• _What is expected_
Write out exactly the lines below that run from the one containing "Lemma built_factors_nonempty p" through the one containing "apply (Hsorted before", both included, with no other lines.

*** Opening Materials provided ***

(** C1 (as the code has it). The three rows of the scenario give the stream
    ["100"] one segment, from (0, 0) to (1000, 1100) with the factor
    1100/1000, and no open-ended segment after it, the last row having
    coordinates. On that table the survey distance 750 is referenced at 825
    (in doubles at the next double above 825, the factor not being 1.1
    exactly) and the survey distance 1200, which is in no segment, at 1200:
    the default factor from the start of the segment. *)
Theorem scenario_one_segment :
  (build_streamlength_adjustment_factor_dictionary (GP := stream_100 PrimFloat.eqb)
     scenario_rows false = Ok (elk_creek scenario_factors) /\
   resolve (elk_creek scenario_factors) "100" 750 = Ok (PrimFloat.next_up 825) /\
   resolve (elk_creek scenario_factors) "100" 1200 = Ok 1200%float) /\
  (build_streamlength_adjustment_factor_dictionary (GP := stream_100 Qc_eqb)
     scenario_rows false = Ok (elk_creek scenario_factors) /\
   resolve (elk_creek scenario_factors) "100" 750 = Ok (Q2Qc 825) /\
   resolve (elk_creek scenario_factors) "100" 1200 = Ok (Q2Qc 1200)).
Proof.
  split; (split; [|split]).
  - exact scenario_built_ieee.
  - vm_compute. reflexivity.
  - vm_compute. reflexivity.
  - exact scenario_built_exact.
  - vm_compute. reflexivity.
  - vm_compute. reflexivity.
Qed.

(** The table built from the scenario has one segment, not two, and the
    survey distance 1200 is not referenced at 1300. *)
Lemma scenario_not_two_segments :
  exists t sdi,
    build_streamlength_adjustment_factor_dictionary (GP := stream_100 PrimFloat.eqb)
      scenario_rows false = Ok t /\
    t !! "100" = Some sdi /\
    length (adj_factors sdi) ≠ 2%nat /\
    resolve t "100" 1200 ≠ Ok 1300%float.
Proof.
  exists (elk_creek scenario_factors), (new_sdi_object "100" "Elk Creek" "Nestucca River" scenario_factors).
  split; [exact scenario_built_ieee|].
  split; [reflexivity|].
  split; [cbn; lia|].
  float_neq 1300%float.
Qed.







(** ** The builder *)

Lemma bind_Ok {A B : Type} (r : Result A) (k : A -> Result B) (y : B) :
  r ≫= k = Ok y -> exists x, r = Ok x /\ k x = Ok y.
Proof. destruct r as [x|e]; [|done]. intros Hk. by exists x. Qed.

Section ChainFacts.
Context {F : Type} {PF : PyFloat F}.
Implicit Types (factors closed : list (AdjFactor F)) (factor : AdjFactor F)
  (p q b e : SyncPoint F).

Lemma compute_adj_factor_Ok b e (f : F) :
  compute_adj_factor b (Some e) = Ok f ->
  survey_cum_dist b ≠ survey_cum_dist e /\
  f = float_div (float_sub (streamline_cum_dist e) (streamline_cum_dist b))
        (float_of_int (survey_cum_dist e - survey_cum_dist b)).
Proof.
  unfold compute_adj_factor.
  destruct (Z.eqb_spec (survey_cum_dist e - survey_cum_dist b) 0) as [Hz|Hnz]; [done|].
  intros [= <-]. split; [lia|done].
Qed.

Lemma compute_adj_factor_zero b e :
  survey_cum_dist b = survey_cum_dist e ->
  compute_adj_factor b (Some e) = Raise ZeroDivisionError.
Proof.
  intros Heq. unfold compute_adj_factor.
  by replace (survey_cum_dist e - survey_cum_dist b) with 0 by lia.
Qed.

Lemma closed_chain_snoc p factors q e (f : F) :
  closed_chain p factors q ->
  compute_adj_factor q (Some e) = Ok f ->
  closed_chain p (factors ++ [(q, Some e, f)]) e.
Proof.
  revert p. induction factors as [|factor factors IH]; intros p Hchain Hf; cbn in *.
  - subst q. split; [done|]. by exists e.
  - destruct Hchain as (Hb & e' & He' & Hf' & Hchain).
    split; [done|]. exists e'. do 2 (split; [done|]). by apply IH.
Qed.


Lemma closed_chain_ends p closed q factor :
  closed_chain p closed q -> factor ∈ closed ->
  exists e, af_end factor = Some e /\
    compute_adj_factor (af_begin factor) (Some e) = Ok (af_factor factor).
Proof.
  revert p. induction closed as [|factor' closed IH]; intros p Hchain Hin.
  - by apply elem_of_nil in Hin.
  - destruct Hchain as (Hb & e' & He' & Hf' & Hchain).
    apply elem_of_cons in Hin as [->|Hin].
    + exists e'. by rewrite Hb.
    + by apply (IH e').
Qed.


Lemma built_factors_nonempty p factors : built_factors p factors -> factors ≠ [].
Proof.
  intros (closed & q & _ & [[-> Hne]| ->]); [done|].
  by destruct closed.
Qed.



Lemma built_factors_closed p factors b e (f : F) :
  built_factors p factors -> (b, Some e, f) ∈ factors ->
  compute_adj_factor b (Some e) = Ok f.
Proof.
  intros (closed & q & Hchain & [[-> Hne]| ->]) Hin.
  - destruct (closed_chain_ends _ _ _ _ Hchain Hin) as (e' & [= <-] & Hf). done.
  - apply elem_of_app in Hin as [Hin|Hin].
    + destruct (closed_chain_ends _ _ _ _ Hchain Hin) as (e' & [= <-] & Hf). done.
    + by apply list_elem_of_singleton in Hin.
Qed.

Lemma built_factors_open p factors b (f : F) :
  built_factors p factors -> (b, None, f) ∈ factors ->
  f = DEFAULT_ADJ_FACTOR /\ last factors = Some (b, None, f).
Proof.
  intros (closed & q & Hchain & [[-> Hne]| ->]) Hin.
  - by destruct (closed_chain_ends _ _ _ _ Hchain Hin) as (e' & [=] & _).
  - apply elem_of_app in Hin as [Hin|Hin].
    + by destruct (closed_chain_ends _ _ _ _ Hchain Hin) as (e' & [=] & _).
    + apply list_elem_of_singleton in Hin as [= -> ->]. by rewrite last_snoc.
Qed.

End ChainFacts.

Section OrderFacts.
Context {F : Type} {PF : PyFloat F}.
Implicit Types (factors closed : list (AdjFactor F)) (factor : AdjFactor F)
  (p q b e : SyncPoint F) (rows : list (SurveyRow F)).







Lemma sorted_in_streams_prefix rows rows' :
  sorted_in_streams (rows ++ rows') -> sorted_in_streams rows.
Proof.
  intros Hsorted before r1 mid r2 after -> Hne Hid.
  apply (Hsorted before r1 mid r2 (after ++ rows')); [|done..].
  by rewrite <- !app_assoc, <- !app_comm_cons, <- !app_assoc.
Qed.

Lemma last_llid_snoc rows (row : SurveyRow F) :
  last_llid (rows ++ [row]) =
  if decide (LLID_num row = "") then last_llid rows else LLID_num row.
Proof. unfold last_llid. by rewrite foldl_app. Qed.

End OrderFacts.

Section BuilderInvariant.
Context {F : Type} {PF : PyFloat F} {GP : GeometryProvider F}.
Variable sync_coords_in_lat_long : bool.
Variable srt : bool.     (* the rows are sorted in each stream *)
Implicit Types (rows done : list (SurveyRow F)) (row : SurveyRow F)
  (st : BuildState) (sdi : StreamDistanceInfo F).

(** The entry of a stream the loop has left. *)
Definition finished done (stream_id : string) sdi : Prop :=
  stream_id ≠ "" /\ llid sdi = stream_id /\
  exists first block p,
    last_block done stream_id first block /\
    built_factors p (adj_factors sdi) /\
    survey_cum_dist p = CUM_DIST first /\
    (srt = true -> Forall widens (adj_factors sdi)).

(** The locals while the loop is on a stream. *)
Definition current done st : Prop :=
  exists before first block p b sdi geom,
    done = before ++ first :: block /\
    LLID_num first = b_prev_llid st /\
    last_llid before ≠ b_prev_llid st /\
    Forall (fun row => LLID_num row = b_prev_llid st \/ LLID_num row = "") block /\
    b_begin_sync_point st = Some b /\
    b_stream_geom st = Some geom /\
    b_dict st !! b_prev_llid st = Some sdi /\
    llid sdi = b_prev_llid st /\
    adj_factors sdi = b_adj_factors st /\
    closed_chain p (b_adj_factors st) b /\
    survey_cum_dist p = CUM_DIST first /\
    (exists rb, rb ∈ first :: block /\ LLID_num rb = b_prev_llid st /\
       CUM_DIST rb = survey_cum_dist b) /\
    (b_need_adj_factor st = false -> b_adj_factors st ≠ []) /\
    (srt = true -> Forall widens (b_adj_factors st)).

Definition build_inv done st : Prop :=
  b_prev_llid st = last_llid done /\
  b_dict st !! "" = None /\
  (forall k sdi, k ≠ b_prev_llid st -> b_dict st !! k = Some sdi -> finished done k sdi) /\
  (b_prev_llid st ≠ "" -> current done st).

Lemma build_inv_init : build_inv [] build_init.
Proof. repeat split; try done. Qed.

Lemma last_block_snoc done (k : string) first block row :
  last_block done k first block -> LLID_num row ≠ k ->
  last_block (done ++ [row]) k first block.
Proof.
  intros (before & after & -> & Hfirst & Hbefore & Hblock & Hafter) Hrow.
  exists before, (after ++ [row]). split; [|split; [done|split; [done|split; [done|]]]].
  - by rewrite <- !app_assoc, <- !app_comm_cons, <- !app_assoc.
  - apply Forall_app. split; [done|]. by apply Forall_singleton.
Qed.

Lemma finished_snoc done (k : string) sdi row :
  finished done k sdi -> LLID_num row ≠ k -> finished (done ++ [row]) k sdi.
Proof.
  intros (Hk & Hllid & first & block & p & Hblock & Hrest) Hrow.
  split; [done|split; [done|]]. exists first, block, p.
  split; [by apply last_block_snoc|done].
Qed.

(** The list of the stream that ends, and its entry. *)
Lemma current_finished done st (factors : list (AdjFactor F)) row :
  current done st -> b_prev_llid st ≠ "" ->
  final_adj_factors st = Ok factors ->
  LLID_num row ≠ b_prev_llid st ->
  exists sdi, b_dict st !! b_prev_llid st = Some sdi /\
    finished (done ++ [row]) (b_prev_llid st) (set_adj_factors factors sdi).
Proof.
  intros (before & first & block & p & b & sdi & geom & -> & Hfirst & Hbefore &
          Hblock & Hb & Hgeom & Hsdi & Hllid & Hadj & Hchain & Hp & Hrb & Hneed & Hwide)
         Hprev Hfinal Hrow.
  exists sdi. split; [done|].
  split; [done|split; [done|]]. exists first, block, p.
  split; [|split; [|split; [done|]]].
  - exists before, [row]. split; [by rewrite <- app_assoc|].
    split; [done|split; [done|split; [done|]]]. by apply Forall_singleton.
  - unfold final_adj_factors in Hfinal. rewrite Hb in Hfinal. cbn in Hfinal.
    exists (b_adj_factors st), b. split; [done|].
    destruct (b_need_adj_factor st); injection Hfinal as <-.
    + by right.
    + left. split; [done|]. by apply Hneed.
  - intros Hsrt. specialize (Hwide Hsrt).
    unfold final_adj_factors in Hfinal. rewrite Hb in Hfinal. cbn in Hfinal.
    destruct (b_need_adj_factor st); injection Hfinal as <-; cbn; [|done].
    apply Forall_app. split; [done|]. apply Forall_singleton. by intros e [=].
Qed.

Lemma current_snoc_skip done st row :
  current done st -> LLID_num row = "" -> current (done ++ [row]) st.
Proof.
  intros (before & first & block & p & b & sdi & geom & -> & Hfirst & Hbefore &
          Hblock & Hb & Hgeom & Hsdi & Hllid & Hadj & Hchain & Hp & Hrb & Hneed & Hwide) Hrow.
  exists before, first, (block ++ [row]), p, b, sdi, geom.
  split; [by rewrite <- app_assoc|].
  do 2 (split; [done|]).
  split; [apply Forall_app; split; [done|]; apply Forall_singleton; by right|].
  do 7 (split; [done|]).
  split; [|done].
  destruct Hrb as (rb & Hin & Hrest). exists rb. split; [|done].
  rewrite app_comm_cons. apply elem_of_app. by left.
Qed.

*** Closing Materials provided ***

• _Final answer_
Lemma built_factors_nonempty p factors : built_factors p factors -> factors ≠ [].
Proof.
  intros (closed & q & _ & [[-> Hne]| ->]); [done|].
  by destruct closed.
Qed.



Lemma built_factors_closed p factors b e (f : F) :
  built_factors p factors -> (b, Some e, f) ∈ factors ->
  compute_adj_factor b (Some e) = Ok f.
Proof.
  intros (closed & q & Hchain & [[-> Hne]| ->]) Hin.
  - destruct (closed_chain_ends _ _ _ _ Hchain Hin) as (e' & [= <-] & Hf). done.
  - apply elem_of_app in Hin as [Hin|Hin].
    + destruct (closed_chain_ends _ _ _ _ Hchain Hin) as (e' & [= <-] & Hf). done.
    + by apply list_elem_of_singleton in Hin.
Qed.

Lemma built_factors_open p factors b (f : F) :
  built_factors p factors -> (b, None, f) ∈ factors ->
  f = DEFAULT_ADJ_FACTOR /\ last factors = Some (b, None, f).
Proof.
  intros (closed & q & Hchain & [[-> Hne]| ->]) Hin.
  - by destruct (closed_chain_ends _ _ _ _ Hchain Hin) as (e' & [=] & _).
  - apply elem_of_app in Hin as [Hin|Hin].
    + by destruct (closed_chain_ends _ _ _ _ Hchain Hin) as (e' & [=] & _).
    + apply list_elem_of_singleton in Hin as [= -> ->]. by rewrite last_snoc.
Qed.

End ChainFacts.

Section OrderFacts.
Context {F : Type} {PF : PyFloat F}.
Implicit Types (factors closed : list (AdjFactor F)) (factor : AdjFactor F)
  (p q b e : SyncPoint F) (rows : list (SurveyRow F)).







Lemma sorted_in_streams_prefix rows rows' :
  sorted_in_streams (rows ++ rows') -> sorted_in_streams rows.
Proof.
  intros Hsorted before r1 mid r2 after -> Hne Hid.
  apply (Hsorted before r1 mid r2 (after ++ rows')); [|done..].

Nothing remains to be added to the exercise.